(* ===== verification/Tracing.v ===== *)
(** [config/tracing.go]: the startup-only OpenTelemetry input of the embedded
    OPA.  [LoadTracing] is translated branch by branch; [net/url.Parse],
    [strconv.ParseFloat] and the [unicode.ToLower] table above ASCII are
    parameters of the section.  An environment is a function from names to
    optional values ([os.LookupEnv]). *)
From Stdlib Require Import SpecFloat.
From S2P Require Import Prelude GoStrings.

(** The fields of [url.URL] the code reads. *)
Record URL := {
  Scheme : string;
  User : option string;
  Host : string;
  Path : string;
  RawQuery : string;
  Fragment : string;
}.

(** [URL.Hostname]: the host without an optional port and IPv6 brackets. *)
Definition valid_optional_port (s : string) : bool :=
  match s with
  | EmptyString => true
  | String c r => Ascii.eqb c ":" && sforall is_digit r
  end.
Fixpoint cut_last (sep : ascii) (s : string) : option (string * string) :=
  match s with
  | EmptyString => None
  | String c r =>
      match cut_last sep r with
      | Some (a, b) => Some (String c a, b)
      | None => if Ascii.eqb c sep then Some (EmptyString, r) else None
      end
  end.
Definition drop_last (s : string) : string :=
  match srev s with EmptyString => EmptyString | String _ r => srev r end.
Definition Hostname (u : URL) : string :=
  let host :=
    match cut_last ":" (Host u) with
    | Some (a, b) => if valid_optional_port (String ":" b) then a else Host u
    | None => Host u
    end in
  if has_prefix host "[" && has_suffix host "]"
  then match host with String _ r => drop_last r | _ => host end else host.

Record Tracing := {
  Disabled : bool;
  Protocol : string;
  Address : string;
  TLS : bool;
  Certificate : string;
  ClientCertificate : string;
  ClientKey : string;
  ServiceName : string;
  Resource : gmap string string;
  SampleRatio : spec_float;
  Batch : gmap string Z;
}.

Definition env := string -> option string.

Definition float_zero : spec_float := S754_zero false.
Definition float_one : spec_float := S754_finite false 4503599627370496 (-52).
Definition is_nan (f : spec_float) : bool := match f with S754_nan => true | _ => false end.

Definition otlpPrefix : string := "OTEL_EXPORTER_OTLP_".
Definition max_timeout : Z := max_int64 / 1000000.

(** The [get] and [effective] closures of [LoadTracing]. *)
Definition get (lookup : env) (name : string) : string :=
  trim_space (default "" (lookup name)).
Definition effective (lookup : env) (suffix : string) : string :=
  let v := get lookup (otlpPrefix +:+ "TRACES_" +:+ suffix) in
  if negb (v =s= "") then v else get lookup (otlpPrefix +:+ suffix).

Definition otlp_suffixes : list string :=
  ["ENDPOINT"; "PROTOCOL"; "HEADERS"; "CERTIFICATE"; "CLIENT_CERTIFICATE"; "CLIENT_KEY";
   "INSECURE"; "TIMEOUT"; "COMPRESSION"].
Definition tracing_names : list string :=
  ["OTEL_SDK_DISABLED"; "OTEL_TRACES_EXPORTER"; "OTEL_SERVICE_NAME"; "OTEL_RESOURCE_ATTRIBUTES";
   "OTEL_TRACES_SAMPLER"; "OTEL_TRACES_SAMPLER_ARG"; "OTEL_PROPAGATORS"; "OTEL_BSP_SCHEDULE_DELAY";
   "OTEL_BSP_EXPORT_TIMEOUT"; "OTEL_BSP_MAX_QUEUE_SIZE"; "OTEL_BSP_MAX_EXPORT_BATCH_SIZE"] ++
  concat (map (fun s => [otlpPrefix +:+ s; otlpPrefix +:+ "TRACES_" +:+ s]) otlp_suffixes).
Definition batch_suffixes : list string :=
  ["SCHEDULE_DELAY"; "EXPORT_TIMEOUT"; "MAX_QUEUE_SIZE"; "MAX_EXPORT_BATCH_SIZE"].

(** The [invalid] closure: the message names the setting, never its value. *)
Definition invalid (name : string) : string :=
  name +:+ ": unsupported or invalid tracing setting (value omitted)".

(** [n, err := strconv.Atoi(v); err != nil || n <= 0 || n > math.MaxInt64/1000000]. *)
Definition positive_count (v : string) : option Z :=
  match atoi v with
  | Some n => if (n <=? 0) || (max_timeout <? n) then None else Some n
  | None => None
  end.

(** [validHeaders]. *)
Definition token_char (ch : Z) : bool :=
  ((97 <=? ch) && (ch <=? 122)) || ((65 <=? ch) && (ch <=? 90)) || ((48 <=? ch) && (ch <=? 57))
  || existsb (Z.eqb ch) (runes "!#$%&'*+-.^_`|~").
Definition valid_header_item (item : string) : bool :=
  match cut "=" item with
  | None => false
  | Some (key, val) =>
      let key := trim_space key in
      if key =s= "" then false
      else if negb (forallb token_char (runes key)) then false
      else match path_unescape val with
           | None => false
           | Some decoded =>
               forallb (fun ch => negb (((ch <? 32) && negb (ch =? 9)) || (ch =? 127))) (runes decoded)
           end
  end.
Definition validHeaders (value : string) : bool := forallb valid_header_item (split "," value).

Section LoadTracing.
Context (unicode_lower : Z -> Z) (url_parse : string -> option URL)
        (parse_float : string -> option spec_float).

(** The checks of one endpoint input (the [ENDPOINT] branch of the prefix loop). *)
Definition endpoint_invalid (v : string) : bool :=
  match url_parse v with
  | None => true
  | Some u =>
      (Hostname u =s= "") || (negb (Scheme u =s= "http") && negb (Scheme u =s= "https"))
      || bool_decide (User u <> None) || negb (RawQuery u =s= "") || negb (Fragment u =s= "")
  end.

(** One iteration of the loop over the general and the trace-specific prefix. *)
Definition check_prefix (lookup : env) (_ : unit) (prefix : string) : result string unit :=
  let set v := negb (v =s= "") in
  let v := get lookup (prefix +:+ "ENDPOINT") in
  fail_if set v && endpoint_invalid v with invalid (prefix +:+ "ENDPOINT") ;;
  let v := get lookup (prefix +:+ "HEADERS") in
  fail_if set v && negb (validHeaders v) with invalid (prefix +:+ "HEADERS") ;;
  let v := get lookup (prefix +:+ "TIMEOUT") in
  fail_if set v && negb (bool_decide (is_Some (positive_count v))) with invalid (prefix +:+ "TIMEOUT") ;;
  let v := get lookup (prefix +:+ "COMPRESSION") in
  fail_if set v && negb (v =s= "gzip") && negb (v =s= "none") with invalid (prefix +:+ "COMPRESSION") ;;
  let v := get lookup (prefix +:+ "INSECURE") in
  fail_if set v && negb (equal_fold v "true") && negb (equal_fold v "false")
    with invalid (prefix +:+ "INSECURE") ;;
  Ok tt.
(** What a response says about the request and the cache it leaves behind. *)
Record response_ok s (req : DeltaDiscoveryRequest) (now : Z) (resp : DeltaDiscoveryResponse) s' : Prop := {
  ro_served : forall r, r ∈ resp_Resources resp ->
    res_Name r ∈ requested_names req /\
    (exists m, canonicalName unicode_lower parse_addr (res_Name r) = Ok m) /\
    exists c, cached s' (res_Name r) c /\ cs_resource c = r /\ now < cs_expires c;
  ro_answered : forall n, n ∈ requested_names req ->
    (exists r, r ∈ resp_Resources resp /\ res_Name r = n) \/ n ∈ resp_RemovedResources resp;
  ro_fits : forall l1 n l2 m, sorted_keys (requested_names req) = l1 ++ n :: l2 ->
    Z.of_nat (length l2) < capacity s -> canonicalName unicode_lower parse_addr n = Ok m ->
    exists c, cached s' n c /\ cs_resource c ∈ resp_Resources resp;
  ro_kept : forall n m c, n ∈ requested_names req ->
    canonicalName unicode_lower parse_addr n = Ok m -> cached s' n c -> cs_resource c ∈ resp_Resources resp;
  ro_removed : forall n, n ∈ resp_RemovedResources resp -> n ∉ requested_names req ->
    (exists c, cached s n c) /\ forall c, ~ cached s' n c;
  ro_removed_valid : forall n m, n ∈ resp_RemovedResources resp ->
    canonicalName unicode_lower parse_addr n = Ok m ->
    Z.of_nat (length (lru s')) = capacity s /\ forall c, cached s' n c -> fresh_entry now s n m c;
  ro_evicted : forall n c, cached s n c ->
    (exists c', cached s' n c') \/ n ∈ resp_RemovedResources resp \/
    (n ∈ ResourceNamesUnsubscribe req /\ interested s n = false);
  ro_cached : forall n c, cached s' n c -> n ∈ requested_names req \/
    ((exists d, cached s n d) /\ (n ∈ ResourceNamesUnsubscribe req -> interested s n = true));
  ro_nodup : NoDup (map res_Name (resp_Resources resp)) /\ NoDup (resp_RemovedResources resp);
}.

Lemma cache_inv_nonce s v : cache_inv s -> cache_inv (set_nonce s v).
Proof. intros Hi. by eapply cache_inv_ext. Qed.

[ASSIGNED TASK]
Pick from the records each line that contains the word "validHeaders" and show it.

[REPLY TO THE EXERCISE]
(** [validHeaders]. *)
Definition validHeaders (value : string) : bool := forallb valid_header_item (split "," value).
  fail_if set v && negb (validHeaders v) with invalid (prefix +:+ "HEADERS") ;;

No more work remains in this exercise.